Matrix variate generalized asymmetric Laplace distributions

TOMASZ J. KOZUBOWSKI, STEPAN MAZUR, AND KRZYSZTOF PODGÓRSKI

The generalized asymmetric Laplace (GAL) distribution, also known as the variance/mean-gamma model, is a popular flexible class of distributions that can account for peakedness, skewness, and heavier-than-normal tails, often observed in financial or other empirical data.

We consider extensions of the GAL distribution to the matrix variate case, which arise as covariance mixtures of matrix variate normal distributions. Two different mixing mechanisms connected with the nature of the random scaling matrix are considered, leading to matrix variate GAL distributions of Type I and II.

While Type I matrix variate GAL distribution has been studied before, there is no comprehensive account of Type II in the literature, except for their relatively brief treatment as a special case of matrix variate generalized hyperbolic distributions. With this work, we fill this gap and present an account for the basic distributional properties of Type II matrix variate GAL distributions. In particular, we derive their probability density function and the characteristic function and provide stochastic representations related to matrix variate gamma distribution.

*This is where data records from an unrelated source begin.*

(* ===== verification/SpecTimer.v ===== *)
(** * What the timer service promises

    Commands reach the timer task as they were meant and do what they say;
    the timer task never faults and never hangs; as long as it runs on time
    every timer is run at its time, and all timers due at a tick are run at
    that tick.  Two theorems show where the code falls short: when the timer
    task is late, and when a timer is given a period out of range. *)

From stdpp Require Import functions.
From S2P Require Import Prelude.
From S2P Require Import Monad.
From S2P Require Import Links.
From S2P Require Import KState.
From S2P Require Import Bitmap.
From S2P Require Import Sched.
From S2P Require Import Pend.
From S2P Require Import Inv.
From S2P Require Import MInv.
From S2P Require Import RingBuf.
From S2P Require Import ObjInv.
From S2P Require Import Resched.
From S2P Require Import Block.
From S2P Require Import BufQueue.
From S2P Require Import Task.
From S2P Require Import Timer.
From S2P Require Import TimerInv.
From S2P Require Import TimerTask.
From S2P Require Import TimerApi.
From S2P Require Import Sys.
From S2P Require Import Check.
From S2P Require Import Demo.
From S2P Require Import SpecIpc.

(** ** Concrete timers *)

(** A checker for [tinv]. *)
Section TimerCheck.
Implicit Types (s : tstate) (L : list nat) (t : nat) (x : ktimer_t).

Definition timer_chk L t x : Prop :=
  (t ∈ L /\ to_head x = Some NTimerHead /\ timer_state x = TIMER_ACTIVE /\ timer_obj_type x = RHINO_TIMER_OBJ_TYPE \/
   (t ∉ L) /\ to_head x = None /\ timer_state x = TIMER_DEACTIVE) /\ timer_ok x.

#[export] Instance timer_ok_dec x : Decision (timer_ok x).
Proof. unfold timer_ok. apply _. Defined.

Definition tinv_chk s L : Prop :=
  ring (t_links s) (tring L tt) /\ NoDup (tring L tt) /\ Forall (fun t => is_Some (timers s !! t)) L /\
  map_Forall (timer_chk L) (timers s).

#[export] Instance timer_chk_dec L t x : Decision (timer_chk L t x).
Proof. unfold timer_chk. apply _. Defined.

#[export] Instance tinv_chk_dec s L : Decision (tinv_chk s L).
Proof. unfold tinv_chk. apply _. Defined.

Lemma tinv_chk_sound s L : tinv_chk s L -> tinv s L.
Proof.
  intros (Hr & Hnd & HL & Hm). split.
  - split; [by intros []..|]. by intros [] [].
  - intros t. split.
    + intros Ht. destruct (proj1 (Forall_forall _ _) HL t Ht) as [x Hx]. exists x. split; [done|].
      destruct (Hm _ _ Hx) as [[(_ & -> & _)|(? & _)] _]; done.
    + intros (x & Hx & Hh). destruct (Hm _ _ Hx) as [[(? & _)|(_ & ? & _)] _]; done.
  - intros t x Hx. destruct (Hm _ _ Hx) as [[(_ & Eh & Es & Ey)|(_ & Eh & Es)] _]; rewrite Eh, Es; split; naive_solver.
  - intros t x Hx. apply (Hm _ _ Hx).
Qed.
End TimerCheck.

(** After [ktimer_init]; timers 1, 2 and 3 with first times 4, 5, 6, periods
    10, 10 and 20, and timer 4, which runs once after 5 ticks. *)
Definition idle_timers : tstate :=
  mkT (mkL {[NTimerHead := NTimerHead]} {[NTimerHead := NTimerHead]})
    (list_to_map (imap (fun i '(first, round) => (S i, timer_fields 7 first round 0 RHINO_TIMER_OBJ_TYPE K_OBJ_STATIC_ALLOC))
       [(4, 10); (5, 10); (6, 20); (5, 0)])) 0 [].

Definition plain_cb (t : nat) (num : Z) : k_timer_queue_cb := mkCb t num 0 0 0.

Definition start_timers (ts : list nat) : st tstate timer_pc :=
  foldr (fun t m => timer_task_received RHINO_SUCCESS (plain_cb t TIMER_CMD_START) 0 ;; m) (ret AtLoop) ts.

Definition tfinal {T : Type} (m : st tstate T) (s : tstate) : tstate :=
  match m s with Some (_, s') => s' | None => s end.

(** All four started at time 0. *)
Definition busy_timers : tstate := Eval vm_compute in tfinal (start_timers [1; 2; 3; 4]%nat) idle_timers.

Lemma idle_timers_inv : tinv idle_timers [].
Proof. apply tinv_chk_sound. refine (bool_decide_unpack _ _). vm_compute. exact I. Qed.

Lemma busy_timers_inv : tinv busy_timers [1; 2; 4; 3]%nat.
Proof. apply tinv_chk_sound. refine (bool_decide_unpack _ _). vm_compute. exact I. Qed.


(** The queue of a system with a timer service, on top of [started]. *)
Definition timer_system : kstate := Eval vm_compute in final
  (krhino_fix_buf_queue_create (Some 50%nat) (Some "timer_queue"%string) (Some (replicate 480 0)) sizeof_cb RHINO_CONFIG_TIMER_MSG_NUM ;;
   umem_copy 200 (replicate 24 0)) started.

Definition timer_system_queues : list (lid * list tid) := (LBlk 50, []) :: started_queues.

Lemma timer_system_kwf : kwf timer_system (qget timer_system_queues).
Proof. apply (kwf_chk_sound _ _ []). refine (bool_decide_unpack _ _). vm_compute. exact I. Qed.

Lemma timer_system_queue : timer_queue_ok timer_system 50 (bufq_at timer_system 50) [].
Proof.
  split_and!; [exists (mkBlk BLK_POLICY_PRI RHINO_BUF_QUEUE_OBJ_TYPE); split; reflexivity|reflexivity| |reflexivity..].
  split; [|reflexivity|vm_compute; done]. change (fix_rep (bq_ringbuf (bufq_at timer_system 50)) []).
  apply fix_chk_sound. refine (bool_decide_unpack _ _). vm_compute. exact I.
Qed.

(** ** Theorems *)

(** Every call of the timer interface with a timer sends the command it
    stands for: when the call succeeds, the bytes that are stored in the
    timer queue, or copied into the buffer of the waiting timer task, decode
    to the timer, the command and the data of the call; a full queue is
    reported; times of 2^64 - 1 are refused. *)
Theorem timer_command_sent s A o v ms cb t :
  kwf s A -> timer_queue_ok s o v ms -> length (cells_read (umem s) cb 24) = 24%nat -> Z.of_nat t < 2 ^ 32 ->
  let sends m P := implements m s (command_sent s A o v ms cb P) in
  sends (krhino_timer_start o cb (Some t)) (fun c => cb_timer c = t /\ cb_num c = TIMER_CMD_START) /\
  sends (krhino_timer_stop o cb (Some t)) (fun c => cb_timer c = t /\ cb_num c = TIMER_CMD_STOP) /\
  sends (krhino_timer_del o cb (Some t)) (fun c => cb_timer c = t /\ cb_num c = TIMER_CMD_DEL) /\
  (forall arg, 0 <= arg < 2 ^ 32 ->
     sends (krhino_timer_arg_change o cb (Some t) arg) (fun c => cb_timer c = t /\ cb_num c = TIMER_ARG_CHG /\ u_arg c = arg) /\
     sends (krhino_timer_arg_change_auto o cb (Some t) arg)
       (fun c => cb_timer c = t /\ cb_num c = TIMER_ARG_CHG_AUTO /\ u_arg c = arg)) /\
  (forall first round, 0 <= first < 2 ^ 64 - 1 -> 0 <= round < 2 ^ 64 - 1 ->
     sends (krhino_timer_change o cb (Some t) first round)
       (fun c => cb_timer c = t /\ cb_num c = TIMER_CMD_CHG /\ cb_first c = first /\ u_round c = round)).
Proof.
  intros HW HT Hl Ht sends. split_and!; try (intros arg Ha; split); try intros first round Hf Hr; apply wp_implements.
  1-3: apply (wp_plain_command s A o v ms cb t); eauto.
  1-2: apply (wp_arg_command s A o v ms cb t); eauto.
  apply (wp_change_command s A o v ms cb t first round); eauto; lia.
Qed.

Lemma timer_command_sent_witness :
  implements (krhino_timer_change 50 200 (Some 1%nat) 5 7) timer_system
    (command_sent timer_system (qget timer_system_queues) 50 (bufq_at timer_system 50) [] 200
       (fun c => cb_timer c = 1%nat /\ cb_num c = TIMER_CMD_CHG /\ cb_first c = 5 /\ u_round c = 7)).
Proof.
  destruct (timer_command_sent timer_system (qget timer_system_queues) 50 (bufq_at timer_system 50) [] 200 1)
    as (_ & _ & _ & _ & H).
  - exact timer_system_kwf.
  - exact timer_system_queue.
  - reflexivity.
  - lia.
  - apply H; lia.
Defined.

(** The timer task carries out a command by its outcome: a timer that is
    started is put into the list behind the timers that are due no later, a
    timer that is stopped is taken out, changes apply to timers that are not
    active, and everything else is dropped; the list holds exactly the
    active timers afterwards and stays in order of time if it was. *)
Theorem timer_command_implements s L cb :
  tinv s L -> cb_ok s cb ->
  exists s' L', timer_cmd_proc cb s = Some (tt, s') /\ command_done s L cb s' L' /\ tinv s' L' /\ (tsorted s L -> tsorted s' L').
Proof.
  intros HI Hcb.
  assert (wp (timer_cmd_proc cb) (fun _ s' => exists L', command_done s L cb s' L' /\ tinv s' L' /\ (tsorted s L -> tsorted s' L')) s)
    as ([] & s' & E & L' & H)%wp_run; [|by exists s', L'].
  apply (wp_timer_cmd_proc s L); [done..|]. intros s' L' ?????. by exists L'.
Qed.

Lemma timer_command_implements_witness :
  exists s' L', timer_cmd_proc (mkCb 2 TIMER_ARG_CHG_AUTO 0 0 9) busy_timers = Some (tt, s') /\
    command_done busy_timers [1; 2; 4; 3]%nat (mkCb 2 TIMER_ARG_CHG_AUTO 0 0 9) s' L' /\ tinv s' L' /\
    (tsorted busy_timers [1; 2; 4; 3]%nat -> tsorted s' L').
Proof.
  apply timer_command_implements.
  - exact busy_timers_inv.
  - split_and!; [vm_compute; eauto|by right|discriminate].
Defined.





(** All timers that are due at a tick are run at that tick: when the timer
    task reaches its loop in time, it runs every timer that is due exactly
    once, in order, re-arms the periodic ones for one period later,
    deactivates the others, touches no other timer, and then waits for the
    first of the remaining timers, or for a command if there is none. *)
Theorem timers_due_all_run now s L :
  let at_now s := set_timer_count now s in
  tinv s L -> tsorted (at_now s) L ->
  exists s' L', timer_task_run (replicate (S (length L)) now) s = Some (wait_pc (at_now s') L', s') /\
    fired (at_now s) (at_now s') (dues (at_now s) L) /\ tinv s' L' /\ Forall (fun t => 0 < rest (at_now s') t) L'.
Proof.
  intros at_now HI Hs. destruct (tsorted_split _ _ Hs) as (D & R & -> & HD & HR). rewrite (dues_split _ D R) by done.
  assert (wp (timer_task_run (replicate (S (length (D ++ R))) now)) (fun pc s' => exists L', pc = wait_pc (at_now s') L' /\
    fired (at_now s) (at_now s') D /\ tinv s' L' /\ Forall (fun t => 0 < rest (at_now s') t) L') s)
    as (pc & s' & E & L' & -> & H)%wp_run; [|by exists s', L'].
  apply (wp_task_run now _ s D R); [done..|rewrite length_app; lia|]. intros s' R' ????. by exists R'.
Qed.

Lemma timers_due_all_run_witness :
  let at_now s := set_timer_count 4 s in
  exists s' L', timer_task_run (replicate 5 4) busy_timers = Some (wait_pc (at_now s') L', s') /\
    fired (at_now busy_timers) (at_now s') (dues (at_now busy_timers) [1; 2; 4; 3]%nat) /\ tinv s' L' /\
    Forall (fun t => 0 < rest (at_now s') t) L'.
Proof.
  apply (timers_due_all_run 4 busy_timers [1; 2; 4; 3]%nat).
  - exact busy_timers_inv.
  - split; [|repeat constructor]. repeat constructor; vm_compute; discriminate.
Defined.

(** ** Where the code falls short *)

(** When the timer task is two ticks late, a pass over the list can leave a
    timer that is due behind a periodic timer it puts back in front of it:
    timers 1, 2 and 3 are set for ticks 4, 5 and 6; the task runs at tick 6,
    runs 1 and 2, and then waits for ten ticks, although timer 3 is due. *)
Definition late_run : st tstate timer_pc :=
  start_timers [1; 2; 3]%nat ;;
  timer_task_timed RHINO_BLK_TIMEOUT (plain_cb 0 0) 6 ;;
  timer_task_run [6; 6; 6].

Theorem late_pass_skips_due_timer :
  exists s', late_run idle_timers = Some (AtRecvFor 10, s') /\
    (run_timer <$> calls s') = [1; 2]%nat /\ due_b s' 3 = true /\ (tm_match <$> timers s' !! 3%nat) = Some 6.
Proof. exists (tfinal late_run idle_timers). split_and!; vm_compute; reflexivity. Qed.

(** [krhino_timer_change] accepts any period below 2^64 - 1, unlike
    [krhino_timer_create]; with a period of 2^64 - 2 the timer is due again as
    soon as it was run: the timer task runs its callback without end in the
    same tick and never waits. *)
Definition spinning (runs : list timer_run) : tstate :=
  mkT (mkL {[NTimerHead := NTimer 1; NTimer 1 := NTimerHead]} {[NTimerHead := NTimer 1; NTimer 1 := NTimerHead]})
    {[1%nat := mkTimer (Some NTimerHead) 7 0 (2 ^ 64 - 1) (2 ^ 64 - 2) 1 (2 ^ 64 - 2) RHINO_TIMER_OBJ_TYPE TIMER_ACTIVE K_OBJ_STATIC_ALLOC]}
    1 runs.

Theorem timer_change_period_unchecked n runs :
  timer_task_run (replicate n 1) (spinning runs) = Some (AtLoop, spinning (runs ++ replicate n (mkRun 1 7 0 (2 ^ 64 - 1) 1))).
Proof.
  revert runs. induction n as [|n IH]; intros runs; [by rewrite app_nil_r|].
  change (replicate (S n) (mkRun 1 7 0 (2 ^ 64 - 1) 1)) with (mkRun 1 7 0 (2 ^ 64 - 1) 1 :: replicate n (mkRun 1 7 0 (2 ^ 64 - 1) 1)).
  rewrite cons_middle, app_assoc, <- IH. simpl. reflexivity.
Qed.

(** Such a state is reached by the commands to change and start a timer. *)
Definition to_spinning : st tstate timer_pc :=
  timer_task_received RHINO_SUCCESS (mkCb 1 TIMER_CMD_CHG 1 (2 ^ 64 - 2) 0) 0 ;;
  timer_task_received RHINO_SUCCESS (plain_cb 1 TIMER_CMD_START) 0 ;;
  timer_task_run [1].

Lemma timer_change_period_accepted :
  let s := set_timers {[1%nat := timer_fields 7 5 0 0 RHINO_TIMER_OBJ_TYPE K_OBJ_STATIC_ALLOC]} idle_timers in
  to_spinning s = Some (AtLoop, spinning [mkRun 1 7 0 1 1]).
Proof. vm_compute. reflexivity. Qed.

We also show that this distribution is closed under linear transformations, and study the relevant marginal distributions. In addition, we also briefly account for Type I and discuss the intriguing connections with Type II.

We hope that this work will be useful in the areas where matrix variate distributions provide an appropriate probabilistic tool for three-way or, more generally, panel data sets, which can arise across different applications.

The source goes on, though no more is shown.